## EXERCISE REQUIREMENTS
For the entries that follow, restate word for word the line containing "unfold final, lift_db in *. destruct (update_edge", the line containing "Lemma validate_reads ts", and every line that lies between them.

## RECORDS PROVIDED

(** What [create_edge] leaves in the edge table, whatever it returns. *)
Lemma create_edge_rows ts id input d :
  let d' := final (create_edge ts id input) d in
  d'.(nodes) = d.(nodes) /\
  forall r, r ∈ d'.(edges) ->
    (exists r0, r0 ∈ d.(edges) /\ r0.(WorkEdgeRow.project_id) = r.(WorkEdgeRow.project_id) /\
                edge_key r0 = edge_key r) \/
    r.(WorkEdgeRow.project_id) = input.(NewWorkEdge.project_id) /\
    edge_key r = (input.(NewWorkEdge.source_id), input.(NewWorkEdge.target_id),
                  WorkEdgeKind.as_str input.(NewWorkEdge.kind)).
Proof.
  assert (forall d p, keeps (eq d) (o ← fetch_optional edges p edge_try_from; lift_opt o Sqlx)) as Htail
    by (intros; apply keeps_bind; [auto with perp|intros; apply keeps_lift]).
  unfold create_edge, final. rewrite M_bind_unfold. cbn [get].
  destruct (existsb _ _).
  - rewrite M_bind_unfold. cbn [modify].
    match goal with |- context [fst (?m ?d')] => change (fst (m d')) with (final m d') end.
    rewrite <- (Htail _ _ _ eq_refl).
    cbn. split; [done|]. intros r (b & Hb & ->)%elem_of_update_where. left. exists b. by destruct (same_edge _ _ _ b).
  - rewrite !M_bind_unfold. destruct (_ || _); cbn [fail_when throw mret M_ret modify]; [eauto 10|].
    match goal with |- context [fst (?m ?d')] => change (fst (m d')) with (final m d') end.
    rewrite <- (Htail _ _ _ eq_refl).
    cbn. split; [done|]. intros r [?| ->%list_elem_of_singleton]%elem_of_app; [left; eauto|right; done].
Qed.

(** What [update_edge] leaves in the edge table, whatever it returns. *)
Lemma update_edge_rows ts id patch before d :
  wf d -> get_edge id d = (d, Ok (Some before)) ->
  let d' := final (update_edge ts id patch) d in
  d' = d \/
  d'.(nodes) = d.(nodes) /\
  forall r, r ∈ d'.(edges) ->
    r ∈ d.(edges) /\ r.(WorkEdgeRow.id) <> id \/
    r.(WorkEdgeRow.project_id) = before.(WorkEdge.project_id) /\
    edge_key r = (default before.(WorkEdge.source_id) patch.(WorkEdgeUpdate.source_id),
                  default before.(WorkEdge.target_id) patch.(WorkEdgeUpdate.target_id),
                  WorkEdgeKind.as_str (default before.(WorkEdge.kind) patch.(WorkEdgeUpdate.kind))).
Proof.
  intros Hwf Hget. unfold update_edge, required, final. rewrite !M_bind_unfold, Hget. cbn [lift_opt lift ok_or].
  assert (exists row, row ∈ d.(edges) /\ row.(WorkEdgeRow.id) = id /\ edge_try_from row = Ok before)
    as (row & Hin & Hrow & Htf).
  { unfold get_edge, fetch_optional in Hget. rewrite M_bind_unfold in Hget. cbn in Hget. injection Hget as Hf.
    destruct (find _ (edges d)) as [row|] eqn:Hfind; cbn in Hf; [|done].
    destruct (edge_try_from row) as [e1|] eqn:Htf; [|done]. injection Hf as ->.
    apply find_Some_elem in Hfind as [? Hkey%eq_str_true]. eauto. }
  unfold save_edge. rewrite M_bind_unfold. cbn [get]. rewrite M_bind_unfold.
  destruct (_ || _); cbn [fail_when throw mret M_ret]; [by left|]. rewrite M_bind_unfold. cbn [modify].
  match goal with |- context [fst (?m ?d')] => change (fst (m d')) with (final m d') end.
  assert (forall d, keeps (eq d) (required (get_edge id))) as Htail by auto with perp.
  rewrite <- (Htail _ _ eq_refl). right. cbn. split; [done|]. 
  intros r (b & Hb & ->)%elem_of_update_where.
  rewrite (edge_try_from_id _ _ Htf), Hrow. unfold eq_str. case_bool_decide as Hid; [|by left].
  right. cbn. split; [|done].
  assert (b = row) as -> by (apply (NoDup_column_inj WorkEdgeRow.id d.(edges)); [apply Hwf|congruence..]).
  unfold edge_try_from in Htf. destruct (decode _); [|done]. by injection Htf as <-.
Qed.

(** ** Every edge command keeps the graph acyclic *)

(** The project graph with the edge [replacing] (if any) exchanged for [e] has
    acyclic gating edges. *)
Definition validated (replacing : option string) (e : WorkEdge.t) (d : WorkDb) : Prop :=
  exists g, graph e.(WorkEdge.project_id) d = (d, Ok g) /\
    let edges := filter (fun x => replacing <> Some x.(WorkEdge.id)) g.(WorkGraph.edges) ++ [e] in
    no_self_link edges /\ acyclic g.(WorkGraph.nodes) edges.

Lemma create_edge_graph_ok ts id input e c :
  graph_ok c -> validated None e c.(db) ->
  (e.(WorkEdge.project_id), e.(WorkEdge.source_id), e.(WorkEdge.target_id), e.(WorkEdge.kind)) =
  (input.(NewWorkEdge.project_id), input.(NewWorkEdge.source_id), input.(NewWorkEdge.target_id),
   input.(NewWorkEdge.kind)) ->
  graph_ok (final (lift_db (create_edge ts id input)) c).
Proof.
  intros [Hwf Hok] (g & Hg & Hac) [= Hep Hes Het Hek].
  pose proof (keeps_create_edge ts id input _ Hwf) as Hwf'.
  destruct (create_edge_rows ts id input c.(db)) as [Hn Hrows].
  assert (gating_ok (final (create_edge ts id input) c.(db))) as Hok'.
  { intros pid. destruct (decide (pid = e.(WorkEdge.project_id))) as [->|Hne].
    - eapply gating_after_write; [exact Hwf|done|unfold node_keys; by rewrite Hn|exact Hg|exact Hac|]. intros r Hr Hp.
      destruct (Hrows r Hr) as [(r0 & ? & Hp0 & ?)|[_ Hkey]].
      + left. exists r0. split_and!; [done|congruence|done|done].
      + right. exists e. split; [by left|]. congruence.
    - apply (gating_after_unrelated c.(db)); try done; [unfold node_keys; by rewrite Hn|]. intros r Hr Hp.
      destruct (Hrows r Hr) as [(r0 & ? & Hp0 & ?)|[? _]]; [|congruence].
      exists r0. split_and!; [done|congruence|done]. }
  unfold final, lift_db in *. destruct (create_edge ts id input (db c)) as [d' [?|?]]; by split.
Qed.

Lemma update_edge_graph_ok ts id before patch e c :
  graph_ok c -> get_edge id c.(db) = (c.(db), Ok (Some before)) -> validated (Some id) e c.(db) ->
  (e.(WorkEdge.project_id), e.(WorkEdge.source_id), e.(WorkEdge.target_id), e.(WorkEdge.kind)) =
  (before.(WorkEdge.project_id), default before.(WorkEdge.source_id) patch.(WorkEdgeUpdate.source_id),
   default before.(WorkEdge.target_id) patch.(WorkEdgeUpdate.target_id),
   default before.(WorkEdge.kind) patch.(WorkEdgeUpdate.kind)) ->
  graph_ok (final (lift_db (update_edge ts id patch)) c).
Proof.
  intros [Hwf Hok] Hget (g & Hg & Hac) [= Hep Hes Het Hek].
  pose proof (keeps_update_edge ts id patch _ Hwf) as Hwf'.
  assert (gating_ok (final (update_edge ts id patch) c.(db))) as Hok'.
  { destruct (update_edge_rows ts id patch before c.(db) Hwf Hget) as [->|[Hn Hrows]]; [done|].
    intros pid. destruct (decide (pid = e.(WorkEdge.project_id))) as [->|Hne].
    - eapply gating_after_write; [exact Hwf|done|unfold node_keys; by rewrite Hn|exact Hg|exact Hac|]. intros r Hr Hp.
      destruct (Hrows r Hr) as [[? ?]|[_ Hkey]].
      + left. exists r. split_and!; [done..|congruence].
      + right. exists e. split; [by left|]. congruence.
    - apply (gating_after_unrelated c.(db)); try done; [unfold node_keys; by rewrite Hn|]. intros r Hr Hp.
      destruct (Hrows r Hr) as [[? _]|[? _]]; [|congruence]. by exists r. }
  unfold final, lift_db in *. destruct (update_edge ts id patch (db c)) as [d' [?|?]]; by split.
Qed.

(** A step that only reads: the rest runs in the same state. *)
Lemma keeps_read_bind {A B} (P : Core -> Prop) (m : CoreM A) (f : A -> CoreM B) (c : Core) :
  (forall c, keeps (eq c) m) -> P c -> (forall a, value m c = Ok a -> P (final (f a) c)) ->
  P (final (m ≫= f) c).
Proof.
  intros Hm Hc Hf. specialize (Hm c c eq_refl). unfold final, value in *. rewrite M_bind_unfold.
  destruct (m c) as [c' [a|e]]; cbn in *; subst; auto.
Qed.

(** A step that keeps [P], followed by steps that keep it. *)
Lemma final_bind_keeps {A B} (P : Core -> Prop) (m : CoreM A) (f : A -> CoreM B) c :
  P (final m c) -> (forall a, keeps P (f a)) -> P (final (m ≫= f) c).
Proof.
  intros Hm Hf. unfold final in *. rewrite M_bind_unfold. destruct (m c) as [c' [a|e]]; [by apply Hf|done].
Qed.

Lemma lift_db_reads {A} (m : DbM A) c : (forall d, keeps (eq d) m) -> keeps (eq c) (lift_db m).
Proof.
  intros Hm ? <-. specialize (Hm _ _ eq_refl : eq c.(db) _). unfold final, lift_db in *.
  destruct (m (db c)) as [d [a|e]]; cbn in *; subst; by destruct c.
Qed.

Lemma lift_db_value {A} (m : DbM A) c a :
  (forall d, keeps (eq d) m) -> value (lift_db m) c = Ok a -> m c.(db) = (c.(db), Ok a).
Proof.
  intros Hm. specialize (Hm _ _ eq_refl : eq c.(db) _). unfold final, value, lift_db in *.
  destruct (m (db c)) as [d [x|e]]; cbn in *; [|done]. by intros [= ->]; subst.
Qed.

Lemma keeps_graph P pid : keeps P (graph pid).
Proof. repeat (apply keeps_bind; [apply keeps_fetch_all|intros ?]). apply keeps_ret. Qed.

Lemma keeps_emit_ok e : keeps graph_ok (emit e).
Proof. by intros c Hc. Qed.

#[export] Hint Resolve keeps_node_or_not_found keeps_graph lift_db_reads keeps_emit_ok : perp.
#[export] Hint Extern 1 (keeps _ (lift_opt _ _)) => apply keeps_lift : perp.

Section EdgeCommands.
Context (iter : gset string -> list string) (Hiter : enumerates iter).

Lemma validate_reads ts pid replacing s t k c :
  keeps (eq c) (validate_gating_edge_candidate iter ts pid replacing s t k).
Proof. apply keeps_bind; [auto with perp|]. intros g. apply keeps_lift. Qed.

## OUTPUT OF THE TASK
  unfold final, lift_db in *. destruct (update_edge ts id patch (db c)) as [d' [?|?]]; by split.
Qed.

(** A step that only reads: the rest runs in the same state. *)
Lemma keeps_read_bind {A B} (P : Core -> Prop) (m : CoreM A) (f : A -> CoreM B) (c : Core) :
  (forall c, keeps (eq c) m) -> P c -> (forall a, value m c = Ok a -> P (final (f a) c)) ->
  P (final (m ≫= f) c).
Proof.
  intros Hm Hc Hf. specialize (Hm c c eq_refl). unfold final, value in *. rewrite M_bind_unfold.
  destruct (m c) as [c' [a|e]]; cbn in *; subst; auto.
Qed.

(** A step that keeps [P], followed by steps that keep it. *)
Lemma final_bind_keeps {A B} (P : Core -> Prop) (m : CoreM A) (f : A -> CoreM B) c :
  P (final m c) -> (forall a, keeps P (f a)) -> P (final (m ≫= f) c).
Proof.
  intros Hm Hf. unfold final in *. rewrite M_bind_unfold. destruct (m c) as [c' [a|e]]; [by apply Hf|done].
Qed.

Lemma lift_db_reads {A} (m : DbM A) c : (forall d, keeps (eq d) m) -> keeps (eq c) (lift_db m).
Proof.
  intros Hm ? <-. specialize (Hm _ _ eq_refl : eq c.(db) _). unfold final, lift_db in *.
  destruct (m (db c)) as [d [a|e]]; cbn in *; subst; by destruct c.
Qed.

Lemma lift_db_value {A} (m : DbM A) c a :
  (forall d, keeps (eq d) m) -> value (lift_db m) c = Ok a -> m c.(db) = (c.(db), Ok a).
Proof.
  intros Hm. specialize (Hm _ _ eq_refl : eq c.(db) _). unfold final, value, lift_db in *.
  destruct (m (db c)) as [d [x|e]]; cbn in *; [|done]. by intros [= ->]; subst.
Qed.

Lemma keeps_graph P pid : keeps P (graph pid).
Proof. repeat (apply keeps_bind; [apply keeps_fetch_all|intros ?]). apply keeps_ret. Qed.

Lemma keeps_emit_ok e : keeps graph_ok (emit e).
Proof. by intros c Hc. Qed.

#[export] Hint Resolve keeps_node_or_not_found keeps_graph lift_db_reads keeps_emit_ok : perp.
#[export] Hint Extern 1 (keeps _ (lift_opt _ _)) => apply keeps_lift : perp.

Section EdgeCommands.
Context (iter : gset string -> list string) (Hiter : enumerates iter).

Lemma validate_reads ts pid replacing s t k c :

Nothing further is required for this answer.